# [What the exercise asks]
Collect all lines below with the string "Join".

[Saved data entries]
(* ===== verification/PathTemplate.v ===== *)
(** * Path templates ([3rdparty/grpc-gateway/httprule/parse.go], [compile.go], [types.go]).

    A template like [/v1/{name=shelves/*}:move] is cut into tokens by an automaton of three
    states, parsed by recursive descent and compiled to operations over a pool of constants,
    from which [runtime.NewPattern] of grpc-gateway makes a pattern.  Strings are bytes; an
    error keeps its operands, the text that [fmt] makes of them is left out. *)

From S2P Require Import Prelude GoStrings.
From Stdlib Require Import Ascii.

Open Scope string_scope.
Open Scope list_scope.

Module PathTemplate.

(** ** Templates ([types.go]) *)

Inductive segment := wildcard | deepWildcard | literal (l : string) | variable (path : string) (segments : list segment).
Record template := mkTemplate { segments : list segment; verb : string; text : string }.

Fixpoint segment_String (s : segment) : string :=
  match s with
  | wildcard => "*"
  | deepWildcard => "**"
  | literal l => l
  | variable path segs => "{" +:+ path +:+ "=" +:+ Join (List.map segment_String segs) "/" +:+ "}"
  end.
Definition template_String (t : template) : string :=
  let str := Join (List.map segment_String (segments t)) "/" in
  "/" +:+ (if bool_decide (verb t <> "") then str +:+ ":" +:+ verb t else str).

# [Worked solution]
  | variable path segs => "{" +:+ path +:+ "=" +:+ Join (List.map segment_String segs) "/" +:+ "}"
  let str := Join (List.map segment_String (segments t)) "/" in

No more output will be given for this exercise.